The level of printing, framing, compositon and execution is ‘professional’ to be entirely straightworward. In fact most of the work provided by those exhibiting, either past Light and Land clients or other, eclipsed most of the leaders, myself included.
Mentioned (in no particular order) are the images I found most evocative or magnetic –
(C) Anna Booth - Fabulous inner landscapes
Anna Booth is a true star in the art of the inner landscape and I have been a fan of her work for some time, just like pioneer David Ward. It wonderful to be able to relax into images like this, devoid of my usual landscape critique and enjoy them for exactly what they are – bold, beautiful and skillfully assembled images.
(C) Peter Nixon - 'Dawn at Curbar Edge'
Pete Nixon’s ‘Dawn at Curbar Edge’ gets me excitied to return this April for my trip with Doug Chinnery – it’s a beautiful render of this fabulous location, with wonderful light and compostional strength.

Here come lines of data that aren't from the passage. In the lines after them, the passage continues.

(** * Kazungula tourism dashboard: filter and derived-metrics pipeline

    A shallow embedding of [dashboard_tourism.py].  The script is a
    straight-line Streamlit page; the parts embedded here are

    - [load_sample_data]        (lines 83-125), the synthetic arrivals frame,
    - [load_accommodation_data] (lines 127-137), the static reference table,
    - the sidebar date filter   (lines 197-205),
    - the KPI row               (lines 255-266),
    - the seasonality tab       (lines 421-459),
    - the RevPAR card           (lines 545-561),
    - the ROI calculator        (lines 774-798).

    Conventions.  A pandas frame is a list of rows in index order.  Integer
    columns are [Z].  binary64 columns of the generator are read as real
    numbers ([R], with [sin] and [PI] from the standard library); binary64
    values of the metrics are read as exact rationals ([Q]) extended with
    the IEEE special values the code can produce ([npfloat]).  Module
    [Binary64] re-evaluates the concrete calculator examples with the
    kernel's binary64 floats. *)

From Stdlib Require Import ZArith QArith Reals Lra Lia.
From Stdlib Require Import Floats.
From stdpp Require Import base list sorting strings gmap.

Local Open Scope Z_scope.

(** ** Calendar dates

    [datetime.date] values; Python compares them as the triples
    (year, month, day). *)

Record Date : Type := mkDate { year : Z; month : Z; day : Z }.

Definition date_leb (a b : Date) : bool :=
  (year a <? year b)
  || ((year a =? year b)
      && ((month a <? month b)
          || ((month a =? month b) && (day a <=? day b)))).

Definition date_le (a b : Date) : Prop := date_leb a b = true.
Definition date_lt (a b : Date) : Prop := date_leb b a = false.

#[global] Instance date_le_dec (a b : Date) : Decision (date_le a b).
Proof. unfold date_le. apply _. Defined.

#[global] Instance date_lt_dec (a b : Date) : Decision (date_lt a b).
Proof. unfold date_lt. apply _. Defined.

Definition is_leap (y : Z) : bool :=
  ((y mod 4 =? 0) && negb (y mod 100 =? 0)) || (y mod 400 =? 0).

Definition days_in_month (y m : Z) : Z :=
  if m =? 2 then (if is_leap y then 29 else 28)
  else if (m =? 4) || (m =? 6) || (m =? 9) || (m =? 11) then 30
  else 31.

(** The month end of the month numbered [k = 12 * year + (month - 1)]. *)
Definition month_end (k : Z) : Date :=
  let y := k / 12 in
  let m := k mod 12 + 1 in
  mkDate y m (days_in_month y m).

Definition month_number (d : Date) : Z := 12 * year d + (month d - 1).

(** [pd.date_range(start, end, freq='ME')]: the month ends [d] with
    [start <= d <= end], in increasing order. *)
Definition date_range_ME (start end_ : Date) : list Date :=
  let k0 := month_number start in
  let n := Z.to_nat (month_number end_ - k0 + 1) in
  filter (λ d, date_leb start d && date_leb d end_ = true)
         (map (λ i, month_end (k0 + Z.of_nat i)) (seq 0 n)).

(** ** The sidebar date filter (lines 197-205) *)

Section DateFilter.
Context {Row : Type} (date_of : Row → Date).

(** [mask = (df['date'].dt.date >= start_date)
          & (df['date'].dt.date <= end_date)] *)
Definition mask (start_date end_date : Date) (r : Row) : bool :=
  date_leb start_date (date_of r) && date_leb (date_of r) end_date.

(** [df[mask]] *)
Definition filterByDate (records : list Row) (start_date end_date : Date)
  : list Row :=
  filter (λ r, mask start_date end_date r = true) records.

(** The whole [if len(date_range) == 2: ... else: ...] block;
    [st.sidebar.date_input] hands back a tuple of zero, one or two
    dates. *)
Definition filter_block (date_range : list Date) (df : list Row)
  : list Row :=
  match date_range with
  | [start_date; end_date] => filterByDate df start_date end_date
  | _ => df
  end.

(** A collection is in chronological order when dates strictly increase
    along it. *)
Definition chronological (records : list Row) : Prop :=
  StronglySorted (λ a b, date_lt (date_of a) (date_of b)) records.
End DateFilter.

(** The error kinds section 7 of the specification names.  The script
    defines none of them and contains no [raise] statement. *)
Inductive SpecError : Type :=
  | InvalidRangeError
  | InsufficientDataError
  | InvalidInputError.

(** The contract of section 4.2 of the specification, written as the
    specification words it: an [InvalidRangeError] for a reversed range,
    the inclusive subset otherwise. *)
Definition spec_filterByDate {Row : Type} (date_of : Row → Date)
    (records : list Row) (start_date end_date : Date)
  : SpecError + list Row :=
  if date_leb start_date end_date
  then inr (filter (λ r, date_le start_date (date_of r)
                         ∧ date_le (date_of r) end_date) records)
  else inl InvalidRangeError.

(** ** Frames *)

(** Cells of columns assigned after a frame was built. *)
Inductive cell : Type :=
  | CInt (z : Z)
  | CStr (s : string).

#[global] Instance cell_eq_dec : EqDecision cell.
Proof. solve_decision. Defined.

(** A row of [df_arrivals]: the eleven columns [load_sample_data] builds,
    and [extra], the columns the page assigns to the frame later
    ([df['month'] = ...]), keyed by column name. *)
Record ArrivalRecord : Type := mkArrival {
  date : Date;
  total_arrivals : Z;
  international : Z;
  regional : Z;
  zambia : Z;
  zimbabwe : Z;
  botswana : Z;
  south_africa : Z;
  europe : Z;
  north_america : Z;
  asia : Z;
  extra : gmap string cell
}.

(** The column names of a row. *)
Definition generated_columns : list string :=
  ["date"; "total_arrivals"; "international"; "regional"; "zambia";
   "zimbabwe"; "botswana"; "south_africa"; "europe"; "north_america";
   "asia"]%string.

Definition columns (r : ArrivalRecord) : gset string :=
  list_to_set generated_columns ∪ dom (extra r).

(** [df[name] = values], row by row. *)
Definition set_column (name : string) (f : ArrivalRecord → cell)
    (r : ArrivalRecord) : ArrivalRecord :=
  mkArrival (date r) (total_arrivals r) (international r) (regional r)
            (zambia r) (zimbabwe r) (botswana r) (south_africa r)
            (europe r) (north_america r) (asia r)
            (<[name := f r]> (extra r)).

(** A row of [df_revenue]. *)
Record RevenueRecord : Type := mkRevenue {
  rev_date : Date;
  total_revenue_usd : Q;
  accommodation : Q;
  activities : Q;
  food_beverage : Q;
  transport : Q
}.

(** A row of [df_accommodation]. *)
Record AccommodationRecord : Type := mkAccommodation {
  facility_type : string;
  number_of_facilities : Z;
  total_rooms : Z;
  average_occupancy_rate : Z;
  average_rate_usd : Z
}.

(C) Steve Tucker - 'Chrome and Parkhouse Hill'
Staying with the fringes of the Peak District, Steve Tucker’s beautiful image of Chrome and Parkhurst Hill in heavy snow offsets my own springtime version, in strong greens and blues. It’s a wonderful location which Steve has captured with strong bold simplicity in pristine conditions.
(C) Despina Kyriacou
Despina Kyriacou’s collection of sumptious abstracts strengthens the camp of DW + AB to explore the wonderful formula in even greater depth. I partularly love the bottom right image for its concept and bottom left for its peacock like colour palette. Strong images, simple frames and great compositions that drag you across the room to enjoy.
(C) John Matchett
John Matchett’s Namibia image pulled me towards, to answer the question was this brush or photography? Simple shapes and colours beautifully assembled, made this winner stand out on this exhibition wall.
(C) Philip Davis
Philip Davis’s series of trees were a joy to behold. Far from my usual commercial camp, this array of well thoughtout shapes and tones sat effortlessly in its corner. I particulary like the Scottish pines dripping in moss, echoing my own similar oaks in Wistmans Wood.
(C) Ruth Asher
Ruth Asher’s gannets from Shetland was an absolute winner – a beautful lowlight image that turns birdlife into an abstract texture among the soft pastel seas. A unique image, combining environmental wildlife and landscape technique.
(C) Lisa Poncet
Lisa Poncet's triptych of three infrared images of trees in Zambia really was remarkable and for me was my personal favourite. She has shown how an unusual lens choice coupled with an unusual camera can create unique symbolism of our world. Sepia tinted, beautifully printed and eyecatching, they literally called me over to enjoy.